## Required action
Below are several records. Retype exactly those lines running from the one with "(** The comparison of line 106. *)" through the one with "print AddInstructions ;;", end lines included, and no others.

## Data
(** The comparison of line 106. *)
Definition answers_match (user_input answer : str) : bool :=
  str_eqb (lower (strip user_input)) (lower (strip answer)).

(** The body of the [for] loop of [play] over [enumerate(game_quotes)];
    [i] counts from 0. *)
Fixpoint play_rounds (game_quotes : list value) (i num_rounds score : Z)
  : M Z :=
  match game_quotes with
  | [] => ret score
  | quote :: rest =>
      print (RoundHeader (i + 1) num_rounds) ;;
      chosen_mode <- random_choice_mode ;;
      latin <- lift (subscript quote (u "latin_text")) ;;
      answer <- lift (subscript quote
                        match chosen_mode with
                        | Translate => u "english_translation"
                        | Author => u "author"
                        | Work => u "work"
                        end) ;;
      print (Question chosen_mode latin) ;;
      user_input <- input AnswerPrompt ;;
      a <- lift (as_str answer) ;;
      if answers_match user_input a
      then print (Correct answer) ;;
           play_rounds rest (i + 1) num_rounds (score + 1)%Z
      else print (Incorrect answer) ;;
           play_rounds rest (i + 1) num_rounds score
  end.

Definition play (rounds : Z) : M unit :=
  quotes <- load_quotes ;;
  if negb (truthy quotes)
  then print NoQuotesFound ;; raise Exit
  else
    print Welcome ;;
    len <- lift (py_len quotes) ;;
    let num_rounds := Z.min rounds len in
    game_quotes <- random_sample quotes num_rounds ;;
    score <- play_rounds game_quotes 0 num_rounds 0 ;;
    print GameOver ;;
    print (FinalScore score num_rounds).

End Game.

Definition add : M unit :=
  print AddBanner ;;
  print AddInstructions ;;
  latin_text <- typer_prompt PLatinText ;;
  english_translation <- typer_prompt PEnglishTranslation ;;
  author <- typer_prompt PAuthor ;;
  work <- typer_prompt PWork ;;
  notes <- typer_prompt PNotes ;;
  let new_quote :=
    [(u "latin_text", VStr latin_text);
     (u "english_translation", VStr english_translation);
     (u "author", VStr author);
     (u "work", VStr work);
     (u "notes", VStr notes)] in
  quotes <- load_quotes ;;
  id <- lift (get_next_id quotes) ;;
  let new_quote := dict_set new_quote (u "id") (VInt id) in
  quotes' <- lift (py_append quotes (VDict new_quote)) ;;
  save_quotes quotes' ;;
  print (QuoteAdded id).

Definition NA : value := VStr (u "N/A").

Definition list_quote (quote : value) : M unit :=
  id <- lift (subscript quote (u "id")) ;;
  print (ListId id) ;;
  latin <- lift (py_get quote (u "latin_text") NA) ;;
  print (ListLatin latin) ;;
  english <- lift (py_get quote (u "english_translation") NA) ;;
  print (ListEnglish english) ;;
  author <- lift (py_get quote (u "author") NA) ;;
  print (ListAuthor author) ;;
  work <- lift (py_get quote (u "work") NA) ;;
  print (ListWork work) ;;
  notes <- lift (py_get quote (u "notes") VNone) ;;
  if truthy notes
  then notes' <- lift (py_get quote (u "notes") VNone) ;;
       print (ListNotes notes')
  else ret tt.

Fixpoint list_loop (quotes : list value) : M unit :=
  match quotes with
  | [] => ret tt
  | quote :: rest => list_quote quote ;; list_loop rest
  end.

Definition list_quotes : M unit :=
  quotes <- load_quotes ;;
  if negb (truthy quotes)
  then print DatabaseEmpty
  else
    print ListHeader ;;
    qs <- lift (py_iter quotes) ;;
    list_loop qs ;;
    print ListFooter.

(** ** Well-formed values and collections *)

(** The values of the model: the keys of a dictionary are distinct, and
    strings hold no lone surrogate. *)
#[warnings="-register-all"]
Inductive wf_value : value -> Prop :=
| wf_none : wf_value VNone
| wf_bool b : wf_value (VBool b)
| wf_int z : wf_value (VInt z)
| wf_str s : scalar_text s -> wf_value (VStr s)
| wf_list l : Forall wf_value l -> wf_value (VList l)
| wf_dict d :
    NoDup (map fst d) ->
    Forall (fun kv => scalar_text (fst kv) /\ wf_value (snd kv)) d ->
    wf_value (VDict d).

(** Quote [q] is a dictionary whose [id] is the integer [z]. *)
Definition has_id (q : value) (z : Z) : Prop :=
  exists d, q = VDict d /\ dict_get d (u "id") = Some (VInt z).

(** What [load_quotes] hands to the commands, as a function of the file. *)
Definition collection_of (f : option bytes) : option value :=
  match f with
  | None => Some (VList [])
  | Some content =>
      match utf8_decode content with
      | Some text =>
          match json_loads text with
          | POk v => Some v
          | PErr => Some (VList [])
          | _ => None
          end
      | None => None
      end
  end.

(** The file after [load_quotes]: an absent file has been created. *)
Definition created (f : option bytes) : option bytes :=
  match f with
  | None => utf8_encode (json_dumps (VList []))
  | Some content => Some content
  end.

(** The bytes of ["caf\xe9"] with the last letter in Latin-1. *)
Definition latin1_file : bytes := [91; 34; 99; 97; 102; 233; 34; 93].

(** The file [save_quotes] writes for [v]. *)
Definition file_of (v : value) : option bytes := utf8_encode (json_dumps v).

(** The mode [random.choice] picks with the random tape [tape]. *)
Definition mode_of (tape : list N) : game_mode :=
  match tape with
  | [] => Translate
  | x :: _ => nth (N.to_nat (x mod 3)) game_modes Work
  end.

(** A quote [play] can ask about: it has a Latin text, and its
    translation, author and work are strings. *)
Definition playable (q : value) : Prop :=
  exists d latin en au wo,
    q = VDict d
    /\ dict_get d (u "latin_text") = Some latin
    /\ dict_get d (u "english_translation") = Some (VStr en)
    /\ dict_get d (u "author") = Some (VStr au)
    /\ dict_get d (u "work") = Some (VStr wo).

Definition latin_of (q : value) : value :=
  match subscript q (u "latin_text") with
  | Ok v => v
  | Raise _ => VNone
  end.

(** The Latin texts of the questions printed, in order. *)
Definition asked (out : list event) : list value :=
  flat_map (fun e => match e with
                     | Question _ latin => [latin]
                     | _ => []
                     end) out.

--

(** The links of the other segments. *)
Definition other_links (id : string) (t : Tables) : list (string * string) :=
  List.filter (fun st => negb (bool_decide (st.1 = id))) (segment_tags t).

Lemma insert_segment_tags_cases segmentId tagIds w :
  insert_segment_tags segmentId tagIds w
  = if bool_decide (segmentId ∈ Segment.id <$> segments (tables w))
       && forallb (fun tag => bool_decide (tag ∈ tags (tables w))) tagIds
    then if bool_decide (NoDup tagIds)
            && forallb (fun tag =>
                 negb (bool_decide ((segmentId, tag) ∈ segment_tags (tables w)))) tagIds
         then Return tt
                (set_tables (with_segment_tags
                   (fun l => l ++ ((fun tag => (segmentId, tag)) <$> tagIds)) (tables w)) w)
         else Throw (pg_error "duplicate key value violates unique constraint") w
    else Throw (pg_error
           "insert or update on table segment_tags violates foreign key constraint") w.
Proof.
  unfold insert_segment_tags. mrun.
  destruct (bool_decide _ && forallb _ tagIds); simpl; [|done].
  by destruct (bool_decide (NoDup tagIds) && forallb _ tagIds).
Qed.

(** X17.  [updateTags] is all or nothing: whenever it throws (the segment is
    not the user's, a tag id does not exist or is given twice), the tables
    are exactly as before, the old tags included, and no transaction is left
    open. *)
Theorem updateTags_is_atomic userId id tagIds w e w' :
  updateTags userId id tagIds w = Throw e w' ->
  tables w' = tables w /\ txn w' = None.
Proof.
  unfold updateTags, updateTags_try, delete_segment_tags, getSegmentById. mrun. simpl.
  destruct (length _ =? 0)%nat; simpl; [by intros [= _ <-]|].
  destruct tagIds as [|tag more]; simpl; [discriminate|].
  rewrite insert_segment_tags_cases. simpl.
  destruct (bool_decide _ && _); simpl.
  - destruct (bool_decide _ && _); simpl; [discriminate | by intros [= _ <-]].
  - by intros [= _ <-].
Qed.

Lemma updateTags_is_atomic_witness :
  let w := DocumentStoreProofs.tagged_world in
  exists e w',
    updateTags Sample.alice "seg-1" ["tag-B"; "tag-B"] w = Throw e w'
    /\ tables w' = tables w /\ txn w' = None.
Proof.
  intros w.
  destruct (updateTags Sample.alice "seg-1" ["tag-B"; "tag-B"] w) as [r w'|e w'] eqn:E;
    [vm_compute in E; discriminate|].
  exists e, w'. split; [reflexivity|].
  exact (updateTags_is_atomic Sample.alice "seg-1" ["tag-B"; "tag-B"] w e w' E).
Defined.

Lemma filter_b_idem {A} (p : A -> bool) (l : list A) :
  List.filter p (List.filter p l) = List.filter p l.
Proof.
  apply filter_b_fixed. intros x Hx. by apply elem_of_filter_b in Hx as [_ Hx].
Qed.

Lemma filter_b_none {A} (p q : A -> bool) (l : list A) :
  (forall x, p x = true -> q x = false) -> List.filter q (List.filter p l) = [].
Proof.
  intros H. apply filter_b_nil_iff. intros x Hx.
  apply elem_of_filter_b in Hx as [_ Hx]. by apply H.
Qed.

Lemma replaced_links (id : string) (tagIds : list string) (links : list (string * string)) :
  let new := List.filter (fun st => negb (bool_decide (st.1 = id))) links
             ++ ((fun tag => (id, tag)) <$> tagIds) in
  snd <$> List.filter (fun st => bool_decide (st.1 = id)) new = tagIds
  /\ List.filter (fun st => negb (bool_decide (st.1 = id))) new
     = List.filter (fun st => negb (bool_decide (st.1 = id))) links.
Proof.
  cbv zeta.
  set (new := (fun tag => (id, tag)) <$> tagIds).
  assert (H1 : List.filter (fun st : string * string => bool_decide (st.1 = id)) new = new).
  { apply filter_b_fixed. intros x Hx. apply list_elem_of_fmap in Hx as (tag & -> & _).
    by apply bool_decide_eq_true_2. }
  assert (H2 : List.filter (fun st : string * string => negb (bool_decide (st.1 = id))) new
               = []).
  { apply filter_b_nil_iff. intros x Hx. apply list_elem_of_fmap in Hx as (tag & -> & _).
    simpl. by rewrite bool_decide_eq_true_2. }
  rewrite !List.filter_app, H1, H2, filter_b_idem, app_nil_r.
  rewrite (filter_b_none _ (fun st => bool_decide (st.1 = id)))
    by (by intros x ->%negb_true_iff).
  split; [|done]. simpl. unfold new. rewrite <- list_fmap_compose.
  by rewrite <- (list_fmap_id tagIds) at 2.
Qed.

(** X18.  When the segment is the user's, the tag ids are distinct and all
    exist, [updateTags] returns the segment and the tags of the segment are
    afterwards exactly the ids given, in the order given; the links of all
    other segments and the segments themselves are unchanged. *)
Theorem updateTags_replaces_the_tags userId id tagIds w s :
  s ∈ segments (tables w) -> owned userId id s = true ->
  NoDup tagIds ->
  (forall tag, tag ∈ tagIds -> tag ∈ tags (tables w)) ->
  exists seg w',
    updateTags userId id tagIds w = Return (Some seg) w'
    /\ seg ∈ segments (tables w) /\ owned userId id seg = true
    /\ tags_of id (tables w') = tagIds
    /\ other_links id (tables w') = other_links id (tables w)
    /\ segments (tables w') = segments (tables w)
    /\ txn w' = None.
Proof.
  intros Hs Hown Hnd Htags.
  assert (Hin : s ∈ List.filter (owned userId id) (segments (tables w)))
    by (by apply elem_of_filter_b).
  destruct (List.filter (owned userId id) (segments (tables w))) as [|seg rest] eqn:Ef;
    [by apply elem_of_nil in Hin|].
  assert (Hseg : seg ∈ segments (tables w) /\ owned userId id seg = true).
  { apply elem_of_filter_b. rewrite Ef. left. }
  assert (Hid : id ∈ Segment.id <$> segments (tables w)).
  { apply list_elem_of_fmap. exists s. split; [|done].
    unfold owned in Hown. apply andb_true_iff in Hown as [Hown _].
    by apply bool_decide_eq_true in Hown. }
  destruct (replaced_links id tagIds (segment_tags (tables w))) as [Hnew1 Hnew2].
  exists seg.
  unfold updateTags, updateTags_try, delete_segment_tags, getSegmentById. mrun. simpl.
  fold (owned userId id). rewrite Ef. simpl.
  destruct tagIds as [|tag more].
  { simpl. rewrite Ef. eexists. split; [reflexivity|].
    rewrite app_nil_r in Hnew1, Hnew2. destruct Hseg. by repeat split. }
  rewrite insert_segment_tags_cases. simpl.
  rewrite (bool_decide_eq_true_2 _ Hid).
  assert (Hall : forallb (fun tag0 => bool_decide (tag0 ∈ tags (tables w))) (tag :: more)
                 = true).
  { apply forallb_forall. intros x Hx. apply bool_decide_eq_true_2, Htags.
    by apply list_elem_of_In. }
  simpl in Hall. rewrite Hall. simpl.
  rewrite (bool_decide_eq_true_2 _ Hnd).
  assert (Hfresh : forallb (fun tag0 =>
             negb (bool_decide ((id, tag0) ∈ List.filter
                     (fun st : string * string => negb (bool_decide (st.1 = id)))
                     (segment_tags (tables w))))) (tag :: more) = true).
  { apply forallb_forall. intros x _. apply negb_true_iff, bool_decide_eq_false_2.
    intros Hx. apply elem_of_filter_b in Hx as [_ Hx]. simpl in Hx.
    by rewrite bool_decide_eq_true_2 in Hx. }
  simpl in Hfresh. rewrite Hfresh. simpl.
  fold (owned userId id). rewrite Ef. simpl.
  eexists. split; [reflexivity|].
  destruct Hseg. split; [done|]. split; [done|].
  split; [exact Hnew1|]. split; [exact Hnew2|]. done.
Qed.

* * *

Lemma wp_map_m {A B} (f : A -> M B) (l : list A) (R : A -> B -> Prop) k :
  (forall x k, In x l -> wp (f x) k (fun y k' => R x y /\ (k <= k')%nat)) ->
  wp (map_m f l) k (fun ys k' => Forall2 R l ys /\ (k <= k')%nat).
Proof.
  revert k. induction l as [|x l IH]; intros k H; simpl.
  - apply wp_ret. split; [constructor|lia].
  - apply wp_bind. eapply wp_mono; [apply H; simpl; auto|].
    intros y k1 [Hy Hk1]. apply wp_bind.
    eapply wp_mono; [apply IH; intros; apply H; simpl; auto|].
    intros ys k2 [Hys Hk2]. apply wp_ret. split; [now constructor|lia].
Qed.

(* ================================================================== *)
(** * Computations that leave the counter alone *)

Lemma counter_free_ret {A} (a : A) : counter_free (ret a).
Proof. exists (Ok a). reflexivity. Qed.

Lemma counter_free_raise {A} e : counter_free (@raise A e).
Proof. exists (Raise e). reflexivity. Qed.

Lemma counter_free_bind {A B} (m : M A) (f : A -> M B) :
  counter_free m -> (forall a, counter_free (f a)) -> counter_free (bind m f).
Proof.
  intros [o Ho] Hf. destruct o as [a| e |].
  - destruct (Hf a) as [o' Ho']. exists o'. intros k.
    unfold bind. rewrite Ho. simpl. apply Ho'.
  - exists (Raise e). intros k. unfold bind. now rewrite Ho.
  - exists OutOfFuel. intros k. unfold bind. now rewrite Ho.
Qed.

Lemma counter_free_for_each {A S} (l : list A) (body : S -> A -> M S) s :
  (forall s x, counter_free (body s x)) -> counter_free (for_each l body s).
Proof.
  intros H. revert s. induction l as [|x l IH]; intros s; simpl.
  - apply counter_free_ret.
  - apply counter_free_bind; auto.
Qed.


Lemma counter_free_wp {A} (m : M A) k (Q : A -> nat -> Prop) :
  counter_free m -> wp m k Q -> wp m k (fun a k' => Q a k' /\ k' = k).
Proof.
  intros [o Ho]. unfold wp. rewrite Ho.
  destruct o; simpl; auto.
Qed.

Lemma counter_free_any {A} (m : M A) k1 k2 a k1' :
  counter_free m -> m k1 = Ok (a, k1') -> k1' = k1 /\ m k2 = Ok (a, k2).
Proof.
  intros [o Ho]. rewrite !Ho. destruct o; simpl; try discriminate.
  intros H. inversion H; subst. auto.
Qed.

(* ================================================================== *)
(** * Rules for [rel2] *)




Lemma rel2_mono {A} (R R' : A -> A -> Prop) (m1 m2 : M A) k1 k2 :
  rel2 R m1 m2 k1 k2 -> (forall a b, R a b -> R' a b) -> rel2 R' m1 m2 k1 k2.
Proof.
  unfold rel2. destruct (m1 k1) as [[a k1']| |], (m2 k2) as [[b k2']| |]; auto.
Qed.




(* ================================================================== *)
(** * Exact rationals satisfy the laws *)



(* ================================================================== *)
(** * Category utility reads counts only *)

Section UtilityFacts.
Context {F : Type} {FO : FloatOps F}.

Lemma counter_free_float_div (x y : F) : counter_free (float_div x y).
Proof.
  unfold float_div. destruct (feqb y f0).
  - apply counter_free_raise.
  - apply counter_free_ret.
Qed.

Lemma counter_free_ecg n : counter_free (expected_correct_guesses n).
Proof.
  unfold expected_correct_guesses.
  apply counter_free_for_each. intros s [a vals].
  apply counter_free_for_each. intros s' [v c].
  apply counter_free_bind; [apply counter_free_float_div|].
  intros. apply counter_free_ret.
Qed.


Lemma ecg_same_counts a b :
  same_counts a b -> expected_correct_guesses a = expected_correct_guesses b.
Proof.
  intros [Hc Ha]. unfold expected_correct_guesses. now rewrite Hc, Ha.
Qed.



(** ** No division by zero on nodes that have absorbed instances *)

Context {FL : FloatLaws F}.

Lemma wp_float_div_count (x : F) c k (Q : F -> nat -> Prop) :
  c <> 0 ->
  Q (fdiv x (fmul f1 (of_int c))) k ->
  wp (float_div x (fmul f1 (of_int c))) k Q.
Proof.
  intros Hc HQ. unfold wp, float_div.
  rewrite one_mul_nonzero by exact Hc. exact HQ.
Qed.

## Solution to this task
(** The comparison of line 106. *)
Definition answers_match (user_input answer : str) : bool :=
  str_eqb (lower (strip user_input)) (lower (strip answer)).

(** The body of the [for] loop of [play] over [enumerate(game_quotes)];
    [i] counts from 0. *)
Fixpoint play_rounds (game_quotes : list value) (i num_rounds score : Z)
  : M Z :=
  match game_quotes with
  | [] => ret score
  | quote :: rest =>
      print (RoundHeader (i + 1) num_rounds) ;;
      chosen_mode <- random_choice_mode ;;
      latin <- lift (subscript quote (u "latin_text")) ;;
      answer <- lift (subscript quote
                        match chosen_mode with
                        | Translate => u "english_translation"
                        | Author => u "author"
                        | Work => u "work"
                        end) ;;
      print (Question chosen_mode latin) ;;
      user_input <- input AnswerPrompt ;;
      a <- lift (as_str answer) ;;
      if answers_match user_input a
      then print (Correct answer) ;;
           play_rounds rest (i + 1) num_rounds (score + 1)%Z
      else print (Incorrect answer) ;;
           play_rounds rest (i + 1) num_rounds score
  end.

Definition play (rounds : Z) : M unit :=
  quotes <- load_quotes ;;
  if negb (truthy quotes)
  then print NoQuotesFound ;; raise Exit
  else
    print Welcome ;;
    len <- lift (py_len quotes) ;;
    let num_rounds := Z.min rounds len in
    game_quotes <- random_sample quotes num_rounds ;;
    score <- play_rounds game_quotes 0 num_rounds 0 ;;
    print GameOver ;;
    print (FinalScore score num_rounds).

End Game.

Definition add : M unit :=
  print AddBanner ;;
  print AddInstructions ;;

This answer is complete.